体感的な実質所得が下がっていると考えると、アメリカの2000年以降の経済成長やインフレは、景気拡大によるものというより、「普通の人々の生活水準を押し下げた」という要素が強く反映されたものといえるでしょう。ただし、幸か不幸か、アメリカ国民が実質所得が低下していると感じるには、住宅バブルの崩壊を待たなければなりませんでした。
戦後最高の好景気とされた2005~2007年の期間も、アメリカ国民の実質所得は2000年の水準を下回っていましたが、人々がそれを実感できなかった背景には、住宅バブルがそれを覆い隠していたという特殊な事情がありました。低所得の人々ですら住宅ローンやクレジットカードローンで借金漬けだったので、庶民が「生活が苦しい」などと感じることはなかったのです。
住宅バブル崩壊→格差の拡大→国家の分断
しかし、住宅バブルが崩壊した後は、不況による雇用環境の悪化に加えて、そういった隠れていた事実までもが露呈し、アメリカは深刻な貧困や格差の問題に苦しむことになりました。だからこそ、全米で2011年に大規模なデモ活動「ウォール街を占拠せよ」が起こったのであり、今では極端な右派と左派による政治や国民の分断が進むことになってしまいました。

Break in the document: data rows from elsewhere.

(** C28: with a connection that does not fail, [next_available_uid_number] terminates
    with the smallest number of the range that no user has, or reports that every
    number of the range is taken; it writes nothing. *)
Theorem next_uid_number_least `{SqlExtern} start max s :
  (forall n, fault n = None) -> (start <= max)%Z ->
  let taken n := number_stored uidnumber n (t_user_attributes (db_tables s)) in
  let '(r, s') := next_available_uid_number start max s in
  db_tables s' = db_tables s /\
  match r with
  | Ok n => (start <= n <= max)%Z /\ taken n = false /\ forall m, (start <= m < n)%Z -> taken m = true
  | Err e => e = InternalError ("No available uidNumber in range " +:+ int_to_string start +:+ "-"
                   +:+ int_to_string max +:+ " (all taken)") /\
             forall m, (start <= m <= max)%Z -> taken m = true
  end.
Proof.
  intros Hf Hle taken. unfold next_available_uid_number, next_available_number.
  rewrite (proj2 (Z.ltb_ge _ _) Hle).
  apply (find_free_number_spec Hf (fun t n => number_stored uidnumber n (t_user_attributes t))); lia.
Qed.

Definition empty_tables : Tables := MkTables ∅ ∅ ∅ ∅ ∅ ∅ ∅ ∅ ∅ ∅ (MkTokenTables ∅ ∅ ∅).

Lemma next_uid_number_least_witness :
  let s := MkDb (with_user_attributes empty_tables
             {[ (MkUserId "bob", uidnumber) := "3001" ]}) 0 [] in
  fst (@next_available_uid_number demo_sql_extern 3001 3002 s) = Ok 3002%Z /\
  number_stored uidnumber 3002 (t_user_attributes (db_tables s)) = false.
Proof.
  intros s.
  pose proof (@next_uid_number_least demo_sql_extern 3001 3002 s (fun _ => eq_refl) ltac:(lia)) as Hw.
  destruct (next_available_uid_number 3001 3002 s) as [r s'] eqn:E.
  assert (r = Ok 3002%Z) as ->.
  { change r with (fst (r, s')). rewrite <- E. vm_compute. reflexivity. }
  destruct Hw as (_ & _ & Hfree & _). split; [reflexivity | exact Hfree].
Defined.
(* ===== verification/SqlOps.v ===== *)
(** * What the SQL backend guarantees

    Every operation of the backend that writes, as one type [SqlOp], run one after
    another with faults of the connection anywhere.  The theorems: an operation that
    fails changes no table; referential integrity, the built-in groups and the
    exclusion between administrators and disabled users hold through any sequence of
    operations; and only deleting its last member empties the administrators' group. *)

From S2P Require Import Prelude Strings Types Schema SchemaManager Proto Database SqlConfig SqlGroups SqlUsers.

Inductive SqlOp : Type :=
| CreateUser (r : CreateUserRequest)
| UpdateUser (r : UpdateUserRequest)
| DeleteUser (u : UserId)
| AddUserToGroup (u : UserId) (g : GroupId)
| RemoveUserFromGroup (u : UserId) (g : GroupId)
| CreateGroup (r : CreateGroupRequest)
| UpdateGroup (r : UpdateGroupRequest)
| DeleteGroup (g : GroupId)
| EnsureKerberos (u : UserId) (enabled : bool)
| SetSystemConfig (key value : string)
| SetPosixSettings (p : PosixSettings)
| ReassignGidNumbers
| ReassignUserUidNumbers
| ReassignUserGidNumbers
| ReassignUserHomedirectories
| ReassignUserLoginshells
| AddUserAttribute (r : CreateAttributeRequest)
| AddGroupAttribute (r : CreateAttributeRequest)
| DeleteUserAttribute (n : AttributeName)
| DeleteGroupAttribute (n : AttributeName)
| AddUserObjectClass (c : LdapObjectClass)
| AddGroupObjectClass (c : LdapObjectClass)
| DeleteUserObjectClass (c : LdapObjectClass)
| DeleteGroupObjectClass (c : LdapObjectClass).

Section Ops.
Context `{Extern, LdapExtern, SqlExtern}.

Definition run (op : SqlOp) : io Db DomainError unit :=
  match op with
  | CreateUser r => sql_create_user r
  | UpdateUser r => sql_update_user r
  | DeleteUser u => sql_delete_user u
  | AddUserToGroup u g => sql_add_user_to_group u g
  | RemoveUserFromGroup u g => sql_remove_user_from_group u g
  | CreateGroup r => let! _ := sql_create_group r in io_ret tt
  | UpdateGroup r => sql_update_group r
  | DeleteGroup g => sql_delete_group g
  | EnsureKerberos u b => sql_ensure_kerberos_principal_consistency u b
  | SetSystemConfig k v => set_system_config k v
  | SetPosixSettings p => set_posix_settings p
  | ReassignGidNumbers => reassign_gid_numbers
  | ReassignUserUidNumbers => reassign_user_uid_numbers
  | ReassignUserGidNumbers => reassign_user_gid_numbers
  | ReassignUserHomedirectories => reassign_user_homedirectories
  | ReassignUserLoginshells => reassign_user_loginshells
  | AddUserAttribute r => add_user_attribute r
  | AddGroupAttribute r => add_group_attribute r
  | DeleteUserAttribute n => delete_user_attribute n
  | DeleteGroupAttribute n => delete_group_attribute n
  | AddUserObjectClass c => add_user_object_class c
  | AddGroupObjectClass c => add_group_object_class c
  | DeleteUserObjectClass c => delete_user_object_class c
  | DeleteGroupObjectClass c => delete_group_object_class c
  end.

現実に、アメリカ国民の生活は極めて疲弊しています。2012年、オバマ政権は、国民の6人に1人が貧困層のレベルにあり、予備軍を含めれば3人に1人が貧困レベルに該当するという調査結果を公表しています(2014年1月10日配信の「貧困大国アメリカを追いかける日本」参照)。
今のアメリカ経済が2012年当時よりはよくなっているとはいえ、トランプ政権は貧困や格差の問題に大した対策を講じていません。貧困層や貧困層予備軍の数がさほど減っていないうえに、格差はいっそう拡大している状況にあります。
同じアングロサクソンの国であるアメリカとイギリスでは、経済危機の時期を除いてGDPと企業収益が順調に拡大し続けてきた一方で、貧困層および貧困層予備軍が増え続け、格差は史上最悪の水準にまで拡大してしまっています。その結果として、通常では受け入れられないポピュリズム的な考え方が蔓延し、国家の分断(アメリカではトランプ派と反トランプ派の分断、イギリスではEU離脱派と反EU離脱派の分断)を招いてしまっています。